● **Action item**:
Extract all lines from the data beneath that include the word "bool".

(Stored items)
(* ===== verification/OutOfLine.v ===== *)
(** * Out-of-line copies of the inlines

    [src/libcrunch.c] ends with a function for each useful inline, for code that
    cannot inline.  The library is compiled with the bounds ABI only
    ([config_libcrunch]), whatever the program is compiled with, so a copy is
    the inline in another configuration.  The file models the copies, proves
    which of them agree with the program's inlines and which do not, and what
    follows where the inlines call the library with a tagged pointer. *)
From S2P Require Import Prelude Config TrapPtr Bounds Derive Memory ShadowSpace BoundsStack Report.
From S2P Require Import Runtime TinyAllocs TypeChecks Fetch.

#[local] Abbreviation LC := config_libcrunch.

(** ** The copies *)
Section copies.
Context `{L : Liballocs} (site : Z).
Existing Instances rt_derive rt_shadow rt_stack.
Implicit Types (p : process).

Definition ool_cache_lookup (c : cache) (obj : Z) (t : uniqtype) (require_period : Z)
    : cache * option (cache_entry uniqtype) := cache_lookup c obj t require_period.
Definition ool_cache_lookup_notype (c : cache) (obj require_period : Z)
    : cache * option (cache_entry uniqtype) := cache_lookup_notype c obj require_period.
Definition ool_get_cached_object_type (st : runtime) (addr : Z) : runtime * option uniqtype :=
  let '(c, t) := cached_object_type (ool_cache st) addr in (set_ool_cache c st, t).

Definition ool_trap : Z -> Z -> Z := libcrunch_trap (H := LC).
Definition ool_detrap : Z -> Z := libcrunch_detrap (H := LC).
Definition ool_untrap : Z -> Z -> Z := libcrunch_untrap (H := LC).
Definition ool_ptr_trap_bits : Z -> Z := libcrunch_ptr_trap_bits (H := LC).
Definition ool_is_trap_ptr : Z -> bool := libcrunch_is_trap_ptr (H := LC).

Definition ool_make_bounds : Z -> Z -> bounds := make_bounds (H := LC).
Definition ool_max_bounds : Z -> bounds := libcrunch_max_bounds (H := LC).
Definition ool_get_base : bounds -> Z -> Z := libcrunch_get_base (H := LC).
Definition ool_get_size : bounds -> Z -> Z := libcrunch_get_size.
Definition ool_get_limit : bounds -> Z -> Z := libcrunch_get_limit (H := LC).
Definition ool_make_invalid_bounds : Z -> bounds := libcrunch_make_invalid_bounds (H := LC).
Definition ool_bounds_invalid : bounds -> Z -> bool := libcrunch_bounds_invalid.
Definition ool_valid_bounds_equal : bounds -> bounds -> bool := libcrunch_valid_bounds_equal.

Definition ool_fetch_bounds_from_cache (st : runtime) (ptr derived t_sz : Z) : runtime * bounds :=
  fetch_bounds_from_cache (C := LC) st ptr derived t_sz.
Definition ool_secondary_check_derive_ptr p (derived derivedfrom : Z) (B : bounds) (t : option uniqtype)
    : outcome (bool * Z * bounds * process) :=
  secondary_check_derive_ptr (H := LC) (H0 := rt_derive (C := LC) site) p derived derivedfrom B t.
Definition ool_full_check_derive_ptr p (derived derivedfrom : Z) (B : bounds) (t : option uniqtype)
    : outcome (bool * Z * bounds * process) :=
  full_check_derive_ptr (H := LC) (H0 := rt_derive (C := LC) site) p derived derivedfrom B t.
Definition ool_shadow_store_bounds_for (m : mem) (slot : Z) (B : bounds) (typed : bool) : mem :=
  shadow_store_bounds_for (H := LC) m slot B typed.
Definition ool_store_pointer_nonlocal p (dest val : Z) (B : bounds) (t : option uniqtype) : outcome process :=
  store_pointer_nonlocal (H := LC) (H0 := rt_shadow (C := LC) site) p dest val B t.
Definition ool_base_stored_addr : Z -> Z := libcrunch_base_stored_loc.
Definition ool_size_stored_addr : Z -> Z := libcrunch_size_stored_loc.
Definition ool_fetch_bounds_from_shadow_space (m : mem) (ptr loaded_from : Z) : bounds :=
  fetch_bounds_from_shadow_space (H := LC) m ptr loaded_from.
Definition ool_fetch_bounds_inl (m : mem) (ptr loaded_from : Z) : bounds :=
  fetch_bounds_inl (H := LC) m ptr loaded_from.
Definition ool_fetch_bounds_full p (ptr derived loaded_from : Z) (t : option uniqtype)
    : outcome (process * bounds) :=
  fetch_bounds_full (H := LC) (H0 := rt_shadow (C := LC) site) p ptr derived loaded_from t.
Definition ool_peek_argument_bounds p (offset ptr : Z) : bounds :=
  peek_argument_bounds (H := LC) (H0 := rt_stack (C := LC) site) p true offset ptr.
Definition ool_peek_result_bounds p (offset ptr : Z) : bounds :=
  peek_result_bounds (H := LC) (H0 := rt_stack (C := LC) site) p true offset ptr.
End copies.

(** ** Agreement *)
Section agreement.
Context `{C : Config} `{TC : !TrapConfig C} `{WB : !WideBounds C} `{L : Liballocs} (site : Z).
Hypothesis shadow_on : no_shadow_space = false.
Hypothesis stack_on : no_bounds_stack = false.

(** Whatever the program's configuration, as long as it has the library's
    bounds and trap pointers: the copies that make, take apart, test, store,
    load or peek bounds compute what the inlines compute, on every argument,
    and so does the copy that tags a pointer; but those that look at tags agree
    with the inlines exactly on pointers without one, since in the library no
    pointer has a tag. *)
Theorem ool_agrees :
  (forall b l, ool_make_bounds b l = make_bounds b l) /\
  (forall p, ool_max_bounds p = libcrunch_max_bounds p) /\
  (forall B p, ool_get_base B p = libcrunch_get_base B p /\ ool_get_size B p = libcrunch_get_size B p /\
     ool_get_limit B p = libcrunch_get_limit B p /\ ool_bounds_invalid B p = libcrunch_bounds_invalid B p) /\
  (forall p, ool_make_invalid_bounds p = libcrunch_make_invalid_bounds p) /\
  (forall m slot B typed, ool_shadow_store_bounds_for m slot B typed = shadow_store_bounds_for m slot B typed) /\
  (forall m p from, ool_fetch_bounds_inl m p from = fetch_bounds_inl m p from) /\
  (forall (p : process) i ptr,
     ool_peek_argument_bounds site p i ptr = peek_argument_bounds (H0 := rt_stack site) p true i ptr /\
     ool_peek_result_bounds site p i ptr = peek_result_bounds (H0 := rt_stack site) p true i ptr) /\
  (forall p tag, ool_trap p tag = libcrunch_trap p tag) /\
  (forall p, (ool_detrap p = libcrunch_detrap p <-> libcrunch_is_trap_ptr p = false) /\
     (ool_is_trap_ptr p = libcrunch_is_trap_ptr p <-> libcrunch_is_trap_ptr p = false)).
Proof.
  assert (Hmk : forall b l, ool_make_bounds b l = make_bounds b l).
  { intros b l. unfold ool_make_bounds, make_bounds, to_size. by rewrite (wide_word (C := C)), (wide_size (C := C)). }
  assert (Hinv : forall p, ool_make_invalid_bounds p = libcrunch_make_invalid_bounds p).
  { intros p. unfold ool_make_invalid_bounds, libcrunch_make_invalid_bounds. by rewrite (wide_word (C := C)). }
  assert (Hsz : sizeof_bounds (H := LC) = sizeof_bounds (H := C)).
  { unfold sizeof_bounds. by rewrite (wide_word (C := C)). }
  assert (Hrd : forall m a, read_bounds (H := LC) m a = read_bounds (H := C) m a).
  { intros m a. unfold read_bounds. by rewrite (wide_word (C := C)), (wide_size (C := C)). }
  split; [exact Hmk|]. split; [|split; [|split; [exact Hinv|]]].
  { intros p. unfold ool_max_bounds, libcrunch_max_bounds. rewrite (wide_word (C := C)). apply Hmk. }
  { intros B p. unfold ool_get_base, ool_get_size, ool_get_limit, ool_bounds_invalid, libcrunch_get_base, libcrunch_get_limit.
    by rewrite (wide_word (C := C)). }
  split; [|split; [|split; [|split]]].
  - intros m slot B typed. unfold ool_shadow_store_bounds_for, shadow_store_bounds_for.
    change (libcrunch_make_invalid_bounds (H := LC)) with ool_make_invalid_bounds. by destruct typed; rewrite ?Hinv.
  - intros m p from. unfold ool_fetch_bounds_inl, fetch_bounds_inl, fetch_bounds_from_shadow_space, widen_size.
    change (libcrunch_make_invalid_bounds (H := LC)) with ool_make_invalid_bounds.
    change (make_bounds (H := LC)) with ool_make_bounds.
    by rewrite shadow_on, (wide_word (C := C)), (wide_size (C := C)), Hinv, Hmk.
  - intros p i ptr. unfold ool_peek_argument_bounds, ool_peek_result_bounds, peek_argument_bounds, peek_result_bounds.
    by rewrite stack_on, Hsz, !Hrd.
  - intros p tag. unfold ool_trap, libcrunch_trap. by rewrite (trap_live (C := C)).
  - intros p. unfold ool_detrap, ool_is_trap_ptr, libcrunch_is_trap_ptr.
    rewrite (trap_live (C := C)), (trap_on (C := C)), negb_false_iff, Z.eqb_eq.
    change (libcrunch_detrap (H := LC) p) with p. cbn [LC bounds_abi_config noop_inlines using_trap_ptrs].
    split; [split; congruence|]. destruct (Z.eqb_spec (libcrunch_detrap p) p); cbn; split; done.
Qed.

(** The copy of the full check checks nothing: the library is compiled without
    checks on derivation. *)
Theorem ool_full_check_vacuous (p : process) derived from B t :
  ool_full_check_derive_ptr site p derived from B t = Ret (true, derived, B, p).
Proof. done. Qed.

(** ** Tagged pointers in the library *)

(** The library asks its caches and liballocs about a pointer as it is, tag and
    all. *)
Lemma fetch_keeps_tag (st : runtime) ptr derived (ty : uniqtype) :
  fetch_bounds_ool_rt (C := LC) st ptr derived (Some ty) =
    let '(st, B) := fetch_bounds_from_cache (C := LC) (inc fetch_bounds_called st) ptr derived (pos_maxoff ty) in
    if negb (libcrunch_bounds_invalid B ptr) then Ret (st, B)
    else fetch_bounds_internal (C := LC) (inc fetch_bounds_missed_cache st) ptr derived (Some ty).
Proof. done. Qed.

(** Nothing is known of the address [a]. *)
Definition unknown_address (st : runtime) (a sz : Z) : Prop :=
  (cache_lookup_notype (ool_cache st) a sz).2 = None /\
  (cache_lookup_notype (fake_bounds_cache st) a sz).2 = None /\ (get_alloc_info (lib st) a).2 = None.

Lemma unknown_fetch_unbounded (st : runtime) ptr derived (ty : uniqtype) :
  unknown_address st ptr (pos_maxoff ty) -> ptr <> 0 ->
  exists st', fetch_bounds_ool_rt (C := LC) st ptr derived (Some ty) = Ret (st', Bounds 0 (2 ^ 64 - 1)).
Proof.
  intros (Hc & Hf & Hi) Hp. rewrite fetch_keeps_tag. unfold fetch_bounds_from_cache.
  change (libcrunch_ptr_trap_bits (H := LC) ptr) with 0. change (0 =? LIBCRUNCH_TRAP_ONE_PAST) with false. cbv iota.
  change (ool_cache (inc fetch_bounds_called st)) with (ool_cache st).
  destruct (cache_lookup_notype (ool_cache st) ptr (pos_maxoff ty)) as [c hit]. cbn in Hc. subst hit.
  change (fake_bounds_cache (set_ool_cache c (inc fetch_bounds_called st))) with (fake_bounds_cache st).
  destruct (cache_lookup_notype (fake_bounds_cache st) ptr (pos_maxoff ty)) as [c' hit]. cbn in Hf. subst hit.
  change (libcrunch_bounds_invalid (libcrunch_make_invalid_bounds (H := LC) ptr) ptr) with true. cbn [negb].
  unfold fetch_bounds_internal, do_query. rewrite (proj2 (Z.eqb_neq ptr 0) Hp).
  set (st1 := inc fetch_bounds_missed_cache _). change (lib st1) with (lib st).
  destruct (get_alloc_info (lib st) ptr) as [l o]. cbn in Hi. subst o.
  unfold return_max_bounds. rewrite max_bounds_wide. by eexists.
Qed.
End agreement.

(** Consequence for the program: when the bounds of a one-past pointer are
    not at hand, the secondary check asks the library about the tagged pointer;
    where nothing is known of that address, as of every non-canonical one, the
    answer is bounds without limits, and a derivation from the pointer to
    anywhere but the last address is accepted. *)
Theorem one_past_derivation_unbounded `{C : Config} `{SC : !SplitConfig C} `{L : Liballocs} site
    (p : process) a derived b (ty : uniqtype) :
  no_pointer_type_info = false -> user_addr a -> u64 derived -> libcrunch_detrap derived <> 2 ^ 64 - 1 ->
  let from := libcrunch_trap a LIBCRUNCH_TRAP_ONE_PAST in
  unknown_address (rt p) from (pos_maxoff ty) ->
  exists p', secondary_check_derive_ptr (H0 := rt_derive site) p derived from (Bounds b 0) (Some ty)
    = Ret (true, libcrunch_detrap derived, Bounds 0 (2 ^ 64 - 1), p').
Proof.
  intros Hty Ha Hd Hne from Hu.
  assert (Hfrom : from = a + 2 ^ 49) by apply (trap_user_add a 1 Ha ltac:(lia)).
  assert (Htr : libcrunch_is_trap_ptr from = true) by exact (is_trap_tagged a 1 Ha ltac:(lia)).
  unfold secondary_check_derive_ptr. rewrite trap_live, split_path, (wide_word (C := C)), !get_base_wide, Htr.
  unfold libcrunch_get_size, libcrunch_bounds_invalid. cbn [base size].
  rewrite (proj2 (Z.leb_le 0 _)) by apply wrap64_u64. cbn [negb Z.eqb].
  cbn [fetch_bounds_ool_to_use rt_derive]. rewrite Hty. unfold resume.
  destruct (unknown_fetch_unbounded (rt p) from derived ty Hu) as [st' ->]; [unfold user_addr in Ha; lia|].
  cbn [mbind outcome_bind size]. change (2 ^ 64 - 1 =? 0) with false. cbv iota.
  rewrite get_base_wide. cbn [base].
  assert (Hdt : 0 <= libcrunch_detrap derived < 2 ^ 64) by (rewrite detrap_sext; apply canonical_u64, sext49_canonical).
  assert ((libcrunch_detrap derived -w 0) = libcrunch_detrap derived) as ->.
  { unfold sub64. rewrite Z.sub_0_r. by apply wrap64_small. }
  rewrite (proj2 (Z.ltb_lt _ _)) by lia. by eexists.
Qed.

(** ** Witness, on the small liballocs *)
#[local] Instance ex_config : Config := config_p.

(** A derivation from one past the end of the stack object at 0x1000 to an
    address far beyond it. *)
Lemma one_past_derivation_unbounded_witness :
  exists p', secondary_check_derive_ptr (H := config_p) (H0 := rt_derive (C := config_p) (L := tiny) 1) tiny_process
      0x123456 (libcrunch_trap 0x1010 LIBCRUNCH_TRAP_ONE_PAST) (Bounds 0x1000 0) (Some TInt)
    = Ret (true, 0x123456, Bounds 0 (2 ^ 64 - 1), p').
Proof.
  destruct (one_past_derivation_unbounded (C := config_p) (L := tiny) 1 tiny_process 0x1010 0x123456 0x1000 TInt)
    as (p' & Hp).
  - reflexivity.
  - unfold user_addr; lia.
  - unfold u64; lia.
  - vm_compute. discriminate.
  - repeat split; vm_compute; reflexivity.
  - exists p'. exact Hp.
Defined.

(** A program compiled to abort on bad derivations. *)
Lemma ool_agrees_witness :
  (forall b l, ool_make_bounds b l = make_bounds (H := config_p) b l) /\
  ~ ool_is_trap_ptr (libcrunch_trap (H := config_p) 0x1010 LIBCRUNCH_TRAP_ONE_PAST)
    = libcrunch_is_trap_ptr (H := config_p) (libcrunch_trap (H := config_p) 0x1010 LIBCRUNCH_TRAP_ONE_PAST).
Proof.
  destruct (ool_agrees (C := config_p) (L := tiny) 1 eq_refl eq_refl) as (Hmk & _ & _ & _ & _ & _ & _ & _ & Htag).
  split; [exact Hmk|]. intros Hs%(proj2 (Htag _)). vm_compute in Hs. discriminate Hs.
Defined.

● **Response to the task**:
Definition ool_is_trap_ptr : Z -> bool := libcrunch_is_trap_ptr (H := LC).
Definition ool_bounds_invalid : bounds -> Z -> bool := libcrunch_bounds_invalid.
Definition ool_valid_bounds_equal : bounds -> bounds -> bool := libcrunch_valid_bounds_equal.
    : outcome (bool * Z * bounds * process) :=
    : outcome (bool * Z * bounds * process) :=
Definition ool_shadow_store_bounds_for (m : mem) (slot : Z) (B : bounds) (typed : bool) : mem :=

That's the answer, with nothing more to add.